About this exercise >> For every line in the records below that holds "assert", make a copy.

*** Block opens ***

(* ===== verification/Float.v ===== *)
(** * IEEE 754 double precision, as the metrics use it

    [f64] is the Standard Library's executable specification of binary64
    arithmetic. Decimal literals are correctly rounded quotients of integers,
    which is what the compiler stores for them. *)
From Stdlib Require Import SpecFloat.
From S2P Require Import Prelude.
#[local] Open Scope Z_scope.

Definition f64 : Type := spec_float.
(** [Duration]: whole seconds and nanoseconds. *)
Record Duration : Type := { du_secs : Z; du_nanos : Z }.

Module F64.
Definition prec : Z := 53.
Definition emax : Z := 1024.

(** [x as f64] of an unsigned integer. *)
Definition of_u64 (z : Z) : f64 := binary_normalize prec emax z 0 false.
Definition add : f64 → f64 → f64 := SFadd prec emax.
Definition sub : f64 → f64 → f64 := SFsub prec emax.
Definition mul : f64 → f64 → f64 := SFmul prec emax.
Definition div : f64 → f64 → f64 := SFdiv prec emax.
Definition ltb : f64 → f64 → bool := SFltb.
Definition leb : f64 → f64 → bool := SFleb.
(** The literal [n / d]. *)
Definition lit (n d : Z) : f64 := div (of_u64 n) (of_u64 d).
Definition zero : f64 := of_u64 0.

(** [x.round().max(0.0) as u64]: half away from zero, at least 0 ([max] ignores
    NaN), saturating. *)
Definition round_u64 (x : f64) : Z :=
  match x with
  | S754_finite false m e =>
      Z.min u64_max (if 0 <=? e then Zpos m * 2 ^ e else (2 * Zpos m + 2 ^ (- e)) / 2 ^ (1 - e))
  | S754_infinity false => u64_max
  | _ => 0
  end.

(** [Duration::as_secs_f64] *)
Definition as_secs_f64 (d : Duration) : f64 :=
  add (of_u64 (du_secs d)) (div (of_u64 (du_nanos d)) (of_u64 1000000000)).

Lemma round_u64_range x : is_u64 (round_u64 x).
Proof.
  destruct x as [|[]| |[] m e]; unfold round_u64, is_u64, u64_max; try lia.
  assert (0 ≤ if 0 <=? e then Zpos m * 2 ^ e else (2 * Zpos m + 2 ^ (- e)) / 2 ^ (1 - e)); [|lia].
  destruct (Z.leb_spec 0 e).
  - pose proof (Z.pow_nonneg 2 e). lia.
  - apply Z.div_pos; [pose proof (Z.pow_nonneg 2 (- e)); lia|]. apply Z.pow_pos_nonneg; lia.
Qed.

(** ** Numbers are totally ordered *)
Definition number (x : f64) : Prop := x ≠ S754_nan.

Definition key (x : f64) : Z * Z * Z :=
  match x with
  | S754_nan | S754_zero _ => (0, 0, 0)
  | S754_infinity s => (if s then -2 else 2, 0, 0)
  | S754_finite false m e => (1, e, Zpos m)
  | S754_finite true m e => (-1, - e, - Zpos m)
  end.
Definition lex_le (p q : Z * Z * Z) : Prop :=
  p.1.1 < q.1.1 ∨ p.1.1 = q.1.1 ∧ (p.1.2 < q.1.2 ∨ p.1.2 = q.1.2 ∧ p.2 ≤ q.2).

Lemma leb_key x y : number x → number y → leb x y = true ↔ lex_le (key x) (key y).
Proof.
  unfold number, leb, SFleb, lex_le. intros Hx Hy.
  destruct x as [sx|[]| |[] mx ex]; destruct y as [sy|[]| |[] my ey]; try done; simpl; try lia.
  - destruct (Z.compare_spec ex ey); simpl; try lia.
    change (Pos.compare_cont Eq mx my) with (mx ?= my)%positive.
    destruct (Pos.compare_spec mx my); simpl; lia.
  - destruct (Z.compare_spec ex ey); simpl; try lia.
    change (Pos.compare_cont Eq mx my) with (mx ?= my)%positive.
    destruct (Pos.compare_spec mx my); simpl; lia.
Qed.

Lemma leb_refl x : number x → leb x x = true.
Proof. intros Hx. apply leb_key; [done..|]. unfold lex_le. lia. Qed.
Lemma leb_trans x y z : number x → number y → number z → leb x y = true → leb y z = true → leb x z = true.
Proof. intros Hx Hy Hz. rewrite !leb_key by done. unfold lex_le. lia. Qed.
Lemma leb_total x y : number x → number y → leb x y = false → leb y x = true.
Proof.
  intros Hx Hy Hn. apply leb_key; [done..|]. apply not_true_iff_false in Hn. rewrite leb_key in Hn by done.
  unfold lex_le in *. lia.
Qed.
Lemma leb_not_ltb x y : leb x y = true → ltb y x = false.
Proof.
  unfold leb, ltb, SFleb, SFltb.
  destruct x as [sx|[]| |[] mx ex]; destruct y as [sy|[]| |[] my ey]; simpl; try done;
    rewrite (Z.compare_antisym ex ey); destruct (Z.compare ex ey); simpl; try done;
    change (Pos.compare_cont Eq my mx) with (my ?= mx)%positive;
    change (Pos.compare_cont Eq mx my) with (mx ?= my)%positive;
    rewrite (Pos.compare_antisym mx my); by destruct (mx ?= my)%positive.
Qed.
Lemma not_ltb_leb x y : number x → number y → ltb x y = false → leb y x = true.
Proof.
  intros Hx Hy Hlt. destruct (leb x y) eqn:Hle; [|by apply leb_total].
  revert Hlt Hle. unfold leb, ltb, SFleb, SFltb.
  destruct x as [sx|[]| |[] mx ex]; destruct y as [sy|[]| |[] my ey]; simpl; try done;
    rewrite (Z.compare_antisym ex ey); destruct (Z.compare ex ey); simpl; try done;
    change (Pos.compare_cont Eq my mx) with (my ?= mx)%positive;
    change (Pos.compare_cont Eq mx my) with (mx ?= my)%positive;
    rewrite (Pos.compare_antisym mx my); by destruct (mx ?= my)%positive.
Qed.
Lemma number_or_nan x : x = S754_nan ∨ number x.
Proof. unfold number. destruct x; auto. Qed.

(** ** Conversions and quotients are numbers *)
Lemma shr_1_nonneg r : 0 ≤ shr_m r → 0 ≤ shr_m (shr_1 r).
Proof. destruct r as [[|[p|p|]|p] [] []]; simpl; lia. Qed.

Lemma iter_pos_nonneg p r : 0 ≤ shr_m r → 0 ≤ shr_m (SpecFloat.iter_pos shr_1 p r).
Proof.
  revert r. induction p as [p IH|p IH|]; intros r Hr; simpl; [|by apply IH, IH|by apply shr_1_nonneg].
  by apply IH, IH, shr_1_nonneg.
Qed.

Lemma shr_fexp_nonneg m e l : 0 ≤ m → 0 ≤ shr_m (shr_fexp prec emax m e l).1.
Proof.
  intros Hm. unfold shr_fexp, shr. assert (Hr : 0 ≤ shr_m (shr_record_of_loc m l)) by (by destruct l as [|[]]).
  case_match; simpl; [done|by apply iter_pos_nonneg|done].
Qed.

Lemma round_aux_number s m e l : 0 ≤ m → number (binary_round_aux prec emax s m e l).
Proof.
  intros Hm. unfold binary_round_aux, number.
  pose proof (shr_fexp_nonneg m e l Hm) as H1. destruct (shr_fexp prec emax m e l) as [r1 e1]. simpl in H1.
  set (m2 := round_nearest_even _ _).
  assert (H2 : 0 ≤ m2).
  { unfold m2, round_nearest_even. destruct (loc_of_shr_record r1) as [|[]]; try case_match; lia. }
  pose proof (shr_fexp_nonneg m2 e1 loc_Exact H2) as H3. destruct (shr_fexp prec emax m2 e1 loc_Exact) as [r2 e2].
  simpl in H3. destruct (shr_m r2); [done| |lia]. by case_match.
Qed.

Lemma of_u64_number z : number (of_u64 z).
Proof.
  unfold of_u64, binary_normalize. destruct z; [done|..]; unfold binary_round;
    destruct (shl_align _ _ _); by apply round_aux_number.
Qed.

Lemma div_number x s m e : number x → number (div x (S754_finite s m e)).
Proof.
  intros Hx. destruct x as [| | |sx mx ex]; try done. unfold div, SFdiv.
  destruct (SFdiv_core_binary prec emax (Zpos mx) ex (Zpos m) e) as [[q e'] l] eqn:Hd.
  apply round_aux_number. unfold SFdiv_core_binary in Hd.
  match type of Hd with context [Z.div_eucl ?a ?b] =>
    assert (Ha : 0 ≤ a); [|pose proof (Z.div_pos a b Ha ltac:(lia)) as Hq; unfold Z.div in Hq;
      destruct (Z.div_eucl a b)] end; [|by simplify_eq].
  match goal with |- 0 ≤ match ?z with _ => _ end => destruct z eqn:? end; [lia|by apply Z.shiftl_nonneg|lia].
Qed.
End F64.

*** Block closes ***

Exercise result >>
  assert (0 ≤ if 0 <=? e then Zpos m * 2 ^ e else (2 * Zpos m + 2 ^ (- e)) / 2 ^ (1 - e)); [|lia].
  intros Hm. unfold shr_fexp, shr. assert (Hr : 0 ≤ shr_m (shr_record_of_loc m l)) by (by destruct l as [|[]]).
  assert (H2 : 0 ≤ m2).
    assert (Ha : 0 ≤ a); [|pose proof (Z.div_pos a b Ha ltac:(lia)) as Hq; unfold Z.div in Hq;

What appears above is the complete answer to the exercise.